# problem with ports in tor and privoxy

## Kas_

Hey, so I decided that I want to use tor on gentoo. I emerged both tor and privoxy. At first privoxy worked but I think I might've messed up the config file. [url]http://bpaste.net/show/52539/ [/url]

In the error log, there is the same message:

[code]2012-10-20 19:57:30.738 00000001 Fatal error: can't bind to 127.0.0.1:8118: There may be another Privoxy or some other proxy running on port 8118

[/code]

There doesn't seem to be anything running on port 8118. 

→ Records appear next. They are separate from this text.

Lemma sharesOne_batch partial received fs clk p w0 st id st' :
  sharesOne w0 p st.1.1 -> batchStep unix singer partial received fs clk p st id = Done st' -> sharesOne w0 p st'.1.1.
Proof.
  destruct st as [[w signs] errs], id as [i data]. cbn [fst]. intros Hs. unfold batchStep.
  destruct (DecodeBytesDA data) as [d|]; [|intros [= <-]; by apply sharesOne_write].
  apply (sharesOne_write _ _ (decodedInto d)) in Hs. destruct (wHeap (writeObj p (decodedInto d) w) !! p) as [da|]; [|done].
  cbn [mbind outcome_bind]. destruct (VerifyEth da) as [flag err]. destruct (_ || _).
  - destruct (store errs _ err); cbn [mbind outcome_bind]; [|done..]. by intros [= <-].
  - apply (sharesOne_write _ _ (fun _ => set_ReceiveAt (received i) da)) in Hs.
    destruct (addObj _ _ _ _ _) as [w1| |] eqn:Ha; cbn [mbind outcome_bind]; [|done..]. apply (sharesOne_add _ _ _ _ _ _ Hs) in Ha.
    destruct singer as [[chainID prv]|]; [|done]. destruct (SingerTool_Sign _ _ _ _); cbn [mbind outcome_bind]; [|done..].
    destruct (store signs _ _); cbn [mbind outcome_bind]; [|done..]. by intros [= <-].
Qed.

(** [SendBatchDA] decodes all records of a batch into one variable and pools
    the pointer to it: whatever keys it adds to the pool, all of them lead to
    one and the same record, that of the last decoding. *)
Theorem SendBatchDA_shares partial received fs clk datas w w' signs errs :
  coherent w -> SendBatchDA unix singer partial received fs clk datas w = Done (w', signs, errs) ->
  exists d, forall h, get (wPool w') h = Some d \/ get (wPool w') h = get (wPool w) h.
Proof.
  intros Hc. unfold SendBatchDA. cbn [newObj]. set (w1 := mkWorld _ _ _ _ _ _). intros HF.
  assert (sharesOne w (length (wHeap w)) w') as (d & _ & Hs); [|exists d; intros h; destruct (Hs h) as [[? _]|[? _]]; auto].
  apply (fold_outcome_Done (fun st => sharesOne w (length (wHeap w)) st.1.1)) in HF; [done| |].
  - intros st id st' Hst Hb. by eapply sharesOne_batch.
  - exists zeroDA. cbn [fst]. unfold w1. cbn [wHeap wPool wOwner]. rewrite list_lookup_middle by done. split; [done|]. intros h. right. split; [done|].
    destruct (get (wPool w) h) as [x|] eqn:Hx; [right|by left]. destruct (Hc h x Hx) as (q & Hq & Hq'). rewrite Hq. intros [= ->].
    apply lookup_lt_Some in Hq'. lia.
Qed.

(** *** Single records *)

Context (zone : Z).

Lemma hourStart_bounds t : t - hour < hourStart zone t <= t /\ (hourStart zone t + zone * (60 * 10 ^ 9)) `mod` hour = 0.
Proof.
  unfold hourStart. set (l := t + zone * (60 * 10 ^ 9)). assert (Hh : 0 < hour) by done.
  pose proof (Z.mod_pos_bound l hour Hh). split; [lia|].
  replace (t - l `mod` hour + zone * (60 * 10 ^ 9)) with (l `div` hour * hour); [apply Z.mod_mul; lia|].
  pose proof (Z.div_mod l hour ltac:(lia)). unfold l in *. lia.
Qed.

Context `{!CryptoLaws crypto}.

(** The record with the node's signature. *)
Definition signedRecord (a : daParams) (now received : time) (prv : PrivateKey) (sig : list Z) : DA :=
  set_ReceiveAt received (set_SignerAddr [AddressHex Keccak256 (keyAddress prv)] (set_SignData [sig] (unsigned zone a now))).

(** C23: a record handed in with [SendDAByParams] whose proof the SDK accepts is
    signed for an expiry at a full hour, 22 to 23 hours away, and the signature
    in the answer recovers to the node's address; the record is filed with it,
    and from then on served for its commitment, if the pool has room and does
    not hold the commitment yet.  If not, the caller gets the signature all the
    same.  A proof the SDK rejects without an error is answered without an
    error, too. *)
Theorem SendDAByParams_correct a now received fs clk w :
  match VerifyEth (unsigned zone a now), singer with
  | (true, None), Some (chainID, prv) => forall sig, SingerTool_Sign unix chainID prv (unsigned zone a now) = Done sig ->
      let fd := signedRecord a now received prv sig in
      exists w', SendDAByParams zone unix singer a now received fs clk w = Done (w', (sig, unix (OutOfTime fd), None)) /\
        SingerTool_Sender unix chainID fd = Done [(keyAddress prv, None)] /\
        now + 22 * hour < OutOfTime fd <= now + 23 * hour /\ (OutOfTime fd + zone * (60 * 10 ^ 9)) `mod` hour = 0 /\
        (hasRoom (wPool w) fd -> commitIsEmpty fd = false -> forall (sqlStore : DAStore) (sql : nat -> sqlDB),
           GetDAByCommit sql (wPool w') (pCommitment a) = Done (wPool w', Some fd, false)) /\
        (~ hasRoom (wPool w) fd -> forall h, get (wPool w') h = get (wPool w) h)
  | (true, None), None => SendDAByParams zone unix singer a now received fs clk w = Panic
  | (_, err), _ => SendDAByParams zone unix singer a now received fs clk w = Done (w, ([], 0, err))
  end.
Proof.
  unfold SendDAByParams. cbn zeta. destruct (VerifyEth (unsigned zone a now)) as [[] [e|]]; try done.
  cbn [negb orb]. rewrite bool_decide_eq_false_2 by (by intros []). destruct singer as [[chainID prv]|]; [|done].
  intros sig Hs. rewrite Hs. cbn [mbind outcome_bind orb]. pose proof (Sender_Sign _ _ _ _ _ Hs) as Hsend. rewrite Hsend.
  cbn [mbind outcome_bind fmap list_fmap fst]. fold (signedRecord a now received prv sig). set (fd := signedRecord a now received prv sig).
  destruct (addObj_new fs clk fd w) as (w' & Ha & _ & Hg). destruct (newObj fd w) as [p w1]. cbn [fst snd] in Ha. rewrite Ha. cbn [mbind outcome_bind].
  exists w'. pose proof (hourStart_bounds (now + 23 * hour)) as [Hb Hm].
  split; [done|]. split; [exact Hsend|]. split; [cbn; lia|]. split; [exact Hm|]. split; [|naive_solver].
  intros Hr He sqlStore sql. rewrite GetDAByCommit_eq. cbn zeta.
  destruct Hg as [[_ Hg]|[Hn _]]; [|done]. rewrite Hg, decide_True; [done|]. unfold keysOf. rewrite He. set_solver.
Qed.

End Laws.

Do you think it's firewalled? 

Also, is vidalia useful in any way? I'm use to using vidalia but I don' really think it's necessary to get vidalia.

----------

## Fitzcarraldo

According to the Tor Web site, Polipo is a better choice than Privoxy for use with Tor: Why do we need Polipo or Privoxy with Tor? Which is better?

If it's of any help. I use Tor in Gentoo and the procedure I use is described in: How to install and use Tor for anonymous browsing or to access country-restricted content from another country.

----------

## Kas_

Thanks I'll look over the article. I found that torrc, it says PIDFile /var/run/tor/tor.pid   and I realize that I do not have a /var/run/tor/tor.pid. I kinda don't know what to do about it at the moment though.

----------

## Kas_

So it says that port 9050/tcp is  open and has tor-socks running on it. I was able to start polipo but unable to start tor.

It stuck on 'Loading network status'

----------